» TASK DATA
(** The article that [parseArticle] builds from its fields. *)
Definition article_of (path id title body html : string) : Article.t :=
  Article.mk id 0 None title ("a-" +:+ id +:+ "-" +:+ MakeURLSafe title) body html
             [] false path "".

Definition title_diagnostics (path title : string) : list string :=
  if String.eqb title defTitle then ["parseArticle: no title for " +:+ path +:+ nl] else [].

(** *** Sibling lists *)

(** ** Sibling lists *)
(** The template of [buildArticleSiblings]: copies stamped from [i] on. *)
Fixpoint template_of (i : nat) (vals : list Article.t) : list Article.t :=
  match vals with
  | [] => []
  | a :: rest => Article.with_No (Z.of_nat i + 1) a :: template_of (S i) rest
  end.

(** Worlds that differ in their articles only, none added or removed. *)
Definition same_but_articles (w w' : World) : Prop :=
  chapters w' = chapters w /\ books w' = books w /\
  stdout w' = stdout w /\ softErrors w' = softErrors w /\
  length (articles w') = length (articles w).

(** What [buildArticleSiblings] establishes for the article at position [i]
    of [arts], whose value was [a]: its sibling list has one entry per
    article, only entry [i] is current, and that entry is the copy of [a]. *)
Definition siblings_ok (arts : list loc) (i : nat) (a a' : Article.t) : Prop :=
  a' = Article.with_Siblings (Article.Siblings a') a /\
  length (Article.Siblings a') = length arts /\
  (forall j s, Article.Siblings a' !! j = Some s ->
               Article.IsCurrent s = bool_decide (j = i)) /\
  Article.Siblings a' !! i =
    Some (Article.with_IsCurrent true (Article.with_No (Z.of_nat i + 1) a)).

(** *** The loop over the files of a chapter *)

(** ** Chapters *)
(** A freshly parsed article is not current and has no space in its ID. *)
Definition fresh_article (a : Article.t) : Prop :=
  Article.IsCurrent a = false /\ Contains (Article.ID a) " " = false.

(** The files of a chapter directory that [parseChapter] reads as articles:
    the regular files with extension [.md], whatever its case, the index
    file apart; and their paths, in the order of the listing. *)
Definition is_article_file (fi : FileInfo) : bool :=
  negb (fiIsDir fi || negb (fiIsRegular fi)) &&
  String.eqb (ToLower (filepath_Ext (fiName fi))) ".md" &&
  negb (String.eqb (ToLower (fiName fi)) "000-index.md").

Definition article_files (dir : string) (fis : list FileInfo) : list string :=
  map (fun fi => filepath_Join [dir; fiName fi]) (List.filter is_article_file fis).

(** The articles gathered so far by the loop of [parseChapter]: distinct,
    allocated at or after [n0], numbered from one in list order, owned by
    [chapter], fresh, and read from [paths], one after the other. *)
Definition gathered (n0 : nat) (w : World) (chapter : loc) (arts : list loc)
    (paths : list string) : Prop :=
  NoDup arts /\
  length paths = length arts /\
  forall k p, arts !! k = Some p ->
    (n0 <= p)%nat /\
    exists a, articles w !! p = Some a /\
              Article.No a = Z.of_nat k + 1 /\
              Article.Chapter a = Some chapter /\
              fresh_article a /\
              paths !! k = Some (Article.sourceFilePath a).

(** What a run of code may do to the heap while a chapter is parsed: it may
    add articles and write to those at or after [n0]. *)
Definition grows (n0 : nat) (w w' : World) : Prop :=
  chapters w' = chapters w /\ books w' = books w /\
  (length (articles w) <= length (articles w'))%nat /\
  (forall p, (p < n0)%nat -> articles w' !! p = articles w !! p).

(** *** Frames of a chapter parse *)

(** The fields of a chapter that parsing never writes, and its articles. *)
Definition keeps (c0 c1 : Chapter.t) : Prop :=
  Chapter.ChapterDir c1 = Chapter.ChapterDir c0 /\
  Chapter.Book c1 = Chapter.Book c0 /\
  Chapter.No c1 = Chapter.No c0 /\
  Chapter.Articles c1 = Chapter.Articles c0.

Definition keeps_id (c0 c1 : Chapter.t) : Prop :=
  keeps c0 c1 /\ Chapter.ID c1 = Chapter.ID c0.

(** A run that touches no article and no book, and of the chapters only
    [chapter], whose fields it changes within [keep]. *)
Definition quiet (keep : Chapter.t -> Chapter.t -> Prop) (chapter : loc) (w w' : World) : Prop :=
  articles w' = articles w /\ books w' = books w /\
  length (chapters w') = length (chapters w) /\
  (forall c', c' <> chapter -> chapters w' !! c' = chapters w !! c') /\
  (forall c0, chapters w !! chapter = Some c0 ->
              exists c1, chapters w' !! chapter = Some c1 /\ keep c0 c1).

(** What a successfully parsed chapter owns: distinct articles, one per
    path of [paths] and in that order, numbered from one in list order,
    owned by the chapter, without a space in their ID, and each with a
    sibling list as long as the article list whose only current entry is its
    own, a copy of the article itself. *)
Definition built (w : World) (chapter : loc) (arts : list loc) (paths : list string) : Prop :=
  NoDup arts /\
  length paths = length arts /\
  forall i p, arts !! i = Some p ->
    exists a, articles w !! p = Some a /\
      Article.No a = Z.of_nat i + 1 /\
      Article.Chapter a = Some chapter /\
      Contains (Article.ID a) " " = false /\
      paths !! i = Some (Article.sourceFilePath a) /\
      length (Article.Siblings a) = length arts /\
      (forall j s, Article.Siblings a !! j = Some s ->
                   Article.IsCurrent s = bool_decide (j = i)) /\
      (exists s, Article.Siblings a !! i = Some s /\
                 Article.ID s = Article.ID a /\
                 Article.No s = Article.No a /\
                 Article.sourceFilePath s = Article.sourceFilePath a).
(** What [trimStart] leaves does not begin with white space, and
    [trimEnd] keeps it so. *)
Lemma trimStart_trimEnd_trimStart s :
  trimStart (trimEnd (trimStart s)) = trimEnd (trimStart s).
Proof.
  induction s as [| c s IH]; [reflexivity |].
  cbn [trimStart]. destruct (isWhiteSpace c) eqn:Hc; [exact IH |].
  rewrite trimEnd_cons.
  destruct (trimEnd s); rewrite ?Hc; cbn; rewrite ?Hc; reflexivity.
Qed.

Lemma trim_idempotent s : trim (trim s) = trim s.
Proof.
  unfold trim. now rewrite trimStart_trimEnd_trimStart, trimEnd_idempotent.
Qed.

(** ** The handlers and the rendered page *)

Lemma join_app p q :
  p <> [] -> q <> [] -> join (p ++ q) = join p ++ lit "." ++ join q.
Proof.
  intros Hp Hq. induction p as [| seg p IH]; [congruence |].
  destruct p as [| seg' p].
  - destruct q as [| seg' q]; [congruence | reflexivity].
  - change (join ((seg :: seg' :: p) ++ q))
      with (segmentText seg ++ lit "." ++ join ((seg' :: p) ++ q)).
    rewrite IH by discriminate.
    change (join (seg :: seg' :: p))
      with (segmentText seg ++ lit "." ++ join (seg' :: p)).
    now rewrite <- !app_assoc.
Qed.

(** X6. The label of a path made of two non-empty parts is the label of
    the first, a dot, and the label of the second. *)
Theorem pathLabel_app (p q : list pathSegment) :
  p <> [] -> q <> [] ->
  pathLabel (p ++ q) = pathLabel p ++ lit "." ++ pathLabel q.
Proof.
  intros Hp Hq.
  destruct p as [| a p]; [congruence |]. destruct q as [| b q]; [congruence |].
  change (join ((a :: p) ++ b :: q)
          = join (a :: p) ++ lit "." ++ join (b :: q)).
  now apply join_app.
Qed.

Section AppViewFacts.
Context {Schema : Type} `{ZodSchema Schema}.
Variable manifestSchema : Schema.
Variable JSON_parse : jsstring -> outcome json.
Variable JSON_stringify : json -> nat -> jsstring.
Variable fetch : jsstring -> outcome Response.
Variable compressToEncodedURIComponent : jsstring -> jsstring.
Variable decompressFromEncodedURIComponent : jsstring -> option jsstring.
Variable searchParams_get : jsstring -> jsstring -> option jsstring.
Variable history_replaceState : jsstring -> Window -> outcome Window.
Variable clipboard_writeText : jsstring -> Window -> outcome Window.

#[local] Abbreviation handleValidate :=
  (handleValidate manifestSchema JSON_parse JSON_stringify fetch).
#[local] Abbreviation handleValidate_begin :=
  (handleValidate_begin manifestSchema JSON_parse JSON_stringify).
#[local] Abbreviation handleDrop := (handleDrop JSON_parse JSON_stringify).
#[local] Abbreviation reader_onload :=
  (reader_onload JSON_parse JSON_stringify).
#[local] Abbreviation formatJson := (formatJson JSON_parse JSON_stringify).
#[local] Abbreviation handlePaste := (handlePaste JSON_parse JSON_stringify).
#[local] Abbreviation autoFetch_fire := (autoFetch_fire JSON_stringify).
#[local] Abbreviation handleShare :=
  (handleShare compressToEncodedURIComponent history_replaceState
     clipboard_writeText).
#[local] Abbreviation sharedText :=
  (sharedText decompressFromEncodedURIComponent searchParams_get).
#[local] Abbreviation loadEffect :=
  (loadEffect manifestSchema JSON_parse JSON_stringify fetch
     decompressFromEncodedURIComponent searchParams_get).
#[local] Abbreviation inputAfterValidate :=
  (inputAfterValidate JSON_parse JSON_stringify).
#[local] Abbreviation ShareLinkRoundTrip :=
  (ShareLinkRoundTrip compressToEncodedURIComponent
     decompressFromEncodedURIComponent searchParams_get).

(** Where [handleValidate] suspends, and in which state. *)
Lemma handleValidate_begin_awaits arg st url st1 :
  handleValidate_begin arg st = AwaitingFetch url st1 ->
  url = trim (currentInput arg st)
  /\ isUrl url = true
  /\ st1 = setValidationResult None (setIsLoading true st).
Proof.
  unfold App.handleValidate_begin.
  destruct (falsy (trim (currentInput arg st))); [discriminate |].
  destruct (isUrl (trim (currentInput arg st))) eqn:Hu; [| discriminate].
  intros [= <- <-]. auto.
Qed.

(** The stored result is that of [validate] on some document, or the
    one built by the [catch] clause. *)
Lemma handleValidate_stored arg st :
  (exists manifest,
      validationResult (handleValidate arg st)
      = Some (validate manifestSchema manifest))
  \/ (exists msg,
      validationResult (handleValidate arg st) = Some (customFailure msg)).
Proof.
  rewrite handleValidate_result. cbv zeta.
  destruct (falsy (trim (currentInput arg st))); [right; eauto |].
  destruct (isUrl (trim (currentInput arg st))).
  - destruct (fetch (trim (currentInput arg st))) as [response | msg];
      [| right; eauto].
    destruct (ok response); [| right; eauto].
    destruct (response_json response); [left | right]; eauto.
  - destruct (JSON_parse (trim (currentInput arg st)));
      [left | right]; eauto.
Qed.

(** The block rendered depends on the stored result only. *)
Lemma resultBlock_blockOf st r :
  validationResult st = Some r -> resultBlock st = blockOf r.
Proof. unfold blockOf, resultBlock. cbn. now intros ->. Qed.

(** X1. White space around the text never matters: validating a text
    and validating its trimmed form end in the same state. *)
Theorem validation_ignores_surrounding_space (arg : HandlerArg)
    (st : AppState) :
  handleValidate arg st
  = handleValidate (ArgString (trim (currentInput arg st))) st.
Proof.
  unfold App.handleValidate, App.handleValidate_begin.
  cbn [currentInput]. now rewrite trim_idempotent.
Qed.

(** X2. While the fetch of an attempt is awaited, the page shows no
    result block, the validate button is disabled and reads
    Validating..., and the text area is as it was. *)
Theorem pending_attempt_view (arg : HandlerArg) (st : AppState)
    (url : jsstring) (st1 : AppState) :
  handleValidate_begin arg st = AwaitingFetch url st1 ->
  url = trim (currentInput arg st)
  /\ resultBlock st1 = NoResult
  /\ validateDisabled st1 = true
  /\ validateCaption st1 = lit "Validating..."
  /\ input st1 = input st.
Proof.
  intros Hb. apply handleValidate_begin_awaits in Hb as (Hurl & _ & ->).
  repeat split; auto.
Qed.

» TASK
What you return should be exactly the lines above, starting at the one with "((seg' :: p) ++ q))." and ending at the one with "change (join ((a :: p) ++ b :: q)", and nothing else.

» WRITTEN SOLUTION
      with (segmentText seg ++ lit "." ++ join ((seg' :: p) ++ q)).
    rewrite IH by discriminate.
    change (join (seg :: seg' :: p))
      with (segmentText seg ++ lit "." ++ join (seg' :: p)).
    now rewrite <- !app_assoc.
Qed.

(** X6. The label of a path made of two non-empty parts is the label of
    the first, a dot, and the label of the second. *)
Theorem pathLabel_app (p q : list pathSegment) :
  p <> [] -> q <> [] ->
  pathLabel (p ++ q) = pathLabel p ++ lit "." ++ pathLabel q.
Proof.
  intros Hp Hq.
  destruct p as [| a p]; [congruence |]. destruct q as [| b q]; [congruence |].
  change (join ((a :: p) ++ b :: q)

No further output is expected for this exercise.